Le recteur de l’académie de Paris est Gilles Pécout

Dans une lettre ouverte au recteur de l’académie de Paris, les universitaires Anouk Barberousse, Johann Chapoutot, Sandra Laugier et Pierre Serna appellent à redonner à la Sorbonne sa fonction de lieu de partage des savoirs et d’enseignement d’une pensée critique.

Pour lire ce texte sur le site de Libération

Monsieur le recteur, à qui est la Sorbonne ? Les étudiants, personnels administratifs, chercheurs, enseignants, maîtres de conférences et professeurs sont en droit de se le demander tant les fermetures abusives et incongrues se répètent ces dernières années.

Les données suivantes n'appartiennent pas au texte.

(* ===== verification/Thread.v ===== *)
(** * Kernel threads (allocthread, allocproc, kthread_create, kthread_join,
      kthread_exit, kthread_id of proc.c)

    Creation of threads and processes against the page allocator, the layout
    of a new kernel stack, and the life of a thread from [kthread_create]
    through [kthread_exit] to [kthread_join]. *)
From S2P Require Import Prelude Mmu Str Spinlock Kalloc Proc Exec Sched.

(** The kernel state with another machine and page allocator. *)
Definition with_base {E} (m : mach) (k : kmem) (s : kstate E) : kstate E := set_k_base (mkKst m k) s.
Definition k_kmem {E} (s : kstate E) : kmem := ks_kmem (k_base s).

Lemma with_base_mach {E} m k m' (s : kstate E) : with_base m k (with_mach m' s) = with_base m k s.
Proof. reflexivity. Qed.
Lemma with_mach_base {E} m k m' (s : kstate E) : with_mach m (with_base m' k s) = with_base m k s.
Proof. reflexivity. Qed.
Lemma with_base_base {E} m k m' k' (s : kstate E) : with_base m k (with_base m' k' s) = with_base m k s.
Proof. reflexivity. Qed.
Lemma upd_proc_base {E} p f m k (s : kstate E) : upd_proc p f (with_base m k s) = with_base m k (upd_proc p f s).
Proof. reflexivity. Qed.
Lemma upd_thread_base {E} t f m k (s : kstate E) :
  upd_thread t f (with_base m k s) = with_base m k (upd_thread t f s).
Proof. reflexivity. Qed.
Lemma the_proc_base {E} p m k (s : kstate E) : the_proc p (with_base m k s) = the_proc p s.
Proof. reflexivity. Qed.
Lemma the_thread_base {E} t m k (s : kstate E) : the_thread t (with_base m k s) = the_thread t s.
Proof. reflexivity. Qed.
#[export] Hint Rewrite @the_proc_base @the_thread_base : kstate.
#[export] Hint Rewrite @with_base_mach @with_mach_base @with_base_base @upd_proc_base @upd_thread_base : kstate.

(** ** The page allocator under the machine summary *)
Lemma mst_cycled n x hs m a :
  mst_at n x hs m -> a ∉ hs -> (n + size hs < 8)%nat -> mst_at n x hs (cycled a m).
Proof.
  intros Hm Ha Hsz. destruct (mst_on _ _ _ _ Hm) as (c & Hon & Hn & _).
  pose proof (acquire_then_release a m c Hon ltac:(lia) (proj1 (proj2 (proj2 (proj2 (proj2 Hm)))) a Ha)) as Hc.
  destruct (mst_acquire _ _ _ _ a Hm Ha Hsz) as (m1 & H1 & Hm1).
  destruct (mst_release _ _ _ _ a Hm1 ltac:(set_solver)) as (m2 & H2 & Hm2).
  erewrite bind_done in Hc by exact H1. rewrite H2 in Hc. unfold cycled. rewrite (proj1 Hon).
  injection Hc as <-. now replace hs with (({[a]} ∪ hs) ∖ {[a]}) by set_solver.
Qed.

Lemma mst_ready n x hs m a : mst_at n x hs m -> a ∉ hs -> ready [a] m.
Proof.
  intros Hm Ha. destruct (mst_on _ _ _ _ Hm) as (c & Hon & Hn & _). destruct Hm as (_ & Hsz & _ & _ & Hfree & _).
  split; [exists c; split; [exact Hon|lia]|]. repeat constructor. now apply Hfree.
Qed.

Lemma mst_after_lock n x hs (b : kst) :
  mst_at n x hs (ks_mach b) -> KMEM_LOCK ∉ hs -> (n + size hs < 8)%nat -> mst_at n x hs (after_lock b).
Proof. intros. unfold after_lock. destruct (km_use_lock _); [now apply mst_cycled|done]. Qed.

Section Thread.
Context {E : Type} {X : KernelExt E}.
Implicit Types (s : kstate E) (x : exe) (hs : gset nat).

Lemma kalloc_total n x hs s l (Q : Z -> kstate E -> Prop) :
  mst_at n x hs (k_mach s) -> KMEM_LOCK ∉ hs -> (n + size hs < 8)%nat -> free_pages (k_kmem s) l ->
  (forall m' k', mst_at n x hs m' -> free_pages k' (tail l) -> km_end k' = km_end (k_kmem s) ->
     Q (default 0 (head l)) (with_base m' k' s)) ->
  total (on_base kalloc) s Q.
Proof.
  intros Hm Ha Hsz Hf HQ.
  destruct (kalloc_run (k_base s) l (mst_ready _ _ _ _ _ Hm Ha) Hf) as (k' & Hrun & Hf' & _ & He & _).
  eapply total_intro; [unfold on_base, zoom; rewrite Hrun; reflexivity|].
  apply HQ; [now apply mst_after_lock|done..].
Qed.

Lemma kfree_total n x hs s l v (Q : unit -> kstate E -> Prop) :
  mst_at n x hs (k_mach s) -> KMEM_LOCK ∉ hs -> (n + size hs < 8)%nat -> free_pages (k_kmem s) l ->
  page_ok (k_kmem s) v -> v ∉ l ->
  (forall m' k', mst_at n x hs m' -> free_pages k' (v :: l) -> km_end k' = km_end (k_kmem s) ->
     Q tt (with_base m' k' s)) ->
  total (on_base (kfree v)) s Q.
Proof.
  intros Hm Ha Hsz Hf Hv Hnin HQ.
  destruct (kfree_run (k_base s) l v (mst_ready _ _ _ _ _ Hm Ha) Hf Hv Hnin) as (k' & Hrun & Hf' & He & _).
  eapply total_intro; [unfold on_base, zoom; rewrite Hrun; reflexivity|].
  apply HQ; [now apply mst_after_lock|done..].
Qed.

(** ** [allocthread] *)

(** The slot once claimed, when [kalloc] fails, and when it succeeds. *)
Definition claimed (p i : nat) (t : thread) : thread :=
  set_myproc (Some p) (set_tid (Z.of_nat i) (set_state EMBRYO t)).
Definition unclaimed (p i : nat) (t : thread) : thread := set_state UNUSED (set_kstack 0 (claimed p i t)).
Definition new_thread (p i : nat) (page : Z) (t : thread) : thread :=
  stack_setup KSTACKSIZE (set_kstack page (claimed p i t)).

Definition unused (t : thread) : bool := bool_decide (th_state t = UNUSED).

Lemma on_thread_ext i f g q :
  (forall t, p_threads q !! i = Some t -> f t = g t) -> on_thread i f q = on_thread i g q.
Proof. intros H. unfold on_thread. f_equal. now apply list_alter_ext. Qed.

Lemma allocthread_total x s p q lk l (Q : option (nat * nat) -> kstate E -> Prop) :
  mst x ∅ (k_mach s) -> free_pages (k_kmem s) l -> k_procs s !! p = Some q -> p_ttlock q = Some lk ->
  (forall m', mst x ∅ m' -> find_idx unused (p_threads q) = None -> Q None (with_mach m' s)) ->
  (forall m' k' i, mst x ∅ m' -> find_idx unused (p_threads q) = Some i -> l = [] -> free_pages k' [] ->
     km_end k' = km_end (k_kmem s) ->
     Q None (with_base m' k' (upd_thread (p, i) (unclaimed p i) s))) ->
  (forall m' k' i page l', mst x ∅ m' -> find_idx unused (p_threads q) = Some i -> l = page :: l' ->
     free_pages k' l' -> km_end k' = km_end (k_kmem s) ->
     Q (Some (p, i)) (with_base m' k' (upd_thread (p, i) (new_thread p i page) s))) ->
  total (allocthread p KSTACKSIZE) s Q.
Proof.
  intros Hm Hf Hq Hlk Hfull Hnomem Hok. unfold allocthread. kgo.
  rewrite (the_proc_lookup _ _ _ Hq), Hlk. kgo.
  eapply kacquire_total; [exact Hm|kset|kset|]. intros m1 H1. kgo.
  change (the_proc p (with_mach m1 s)) with (the_proc p s). rewrite (the_proc_lookup _ _ _ Hq).
  assert (Hdone : forall m', mst x (({[lk]} ∪ ∅) ∖ {[lk]}) m' -> mst x ∅ m').
  { intros m'. now replace (({[lk]} ∪ ∅) ∖ {[lk]} : gset nat) with (∅ : gset nat) by kset. }
  destruct (find_idx _ (p_threads q)) as [i|] eqn:Hi.
  - kgo. eapply krelease_total; [exact H1|kset|]. intros m2 H2. apply Hdone in H2.
    kgo. eapply kalloc_total; [exact H2|kset|kset|exact Hf|]. intros m3 k3 H3 Hf3 He3. kgo.
    destruct l as [|page l']; cbn [head default tail] in *.
    + rewrite Z.eqb_refl. kgo.
      specialize (Hnomem m3 k3 i H3 eq_refl eq_refl Hf3 He3).
      autorewrite with kstate. exact Hnomem.
    + assert (Hp : page <> 0). { destruct Hf as (Hc & _). now inversion Hc. }
      apply Z.eqb_neq in Hp. simpl. rewrite Hp. kgo.
      specialize (Hok m3 k3 i page l' H3 eq_refl eq_refl Hf3 He3).
      autorewrite with kstate. exact Hok.
  - kgo. eapply krelease_total; [exact H1|kset|]. intros m2 H2. kgo. now apply Hfull; [apply Hdone|].
Qed.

Ces blocages (comment les nommer autrement ?) vident la Sorbonne de son sens et de son existence et, selon les « éléments de langage » de nos maîtres, nous « prennent en otages ».

La Sorbonne est, depuis sa création au XIIIe siècle, la maison des étudiants et des professeurs, et non celle du roi ou du gouvernement, même s’il plaît au roi, de temps à autre, d’y organiser une opération de com, un « grand discours » qui nous fait suffoquer de policiers, de barrières et de contrôles, et qui bloque tout le Quartier latin. La Sorbonne est le lieu du partage du savoir, par sa bibliothèque, inaccessible en cas de blocage rectoral, par ses salles de cours, de séminaire, et ses amphithéâtres. Les agents de sécurité sont bien en peine d’expliquer les raisons de ces fermetures - dont nous ne sommes du reste jamais informés - car, dans la quasi-totalité des cas, la rue de la Sorbonne ou la rue Saint-Jacques sont calmes et sereines, sans que la moindre subversion estudiantine ne soit perceptible.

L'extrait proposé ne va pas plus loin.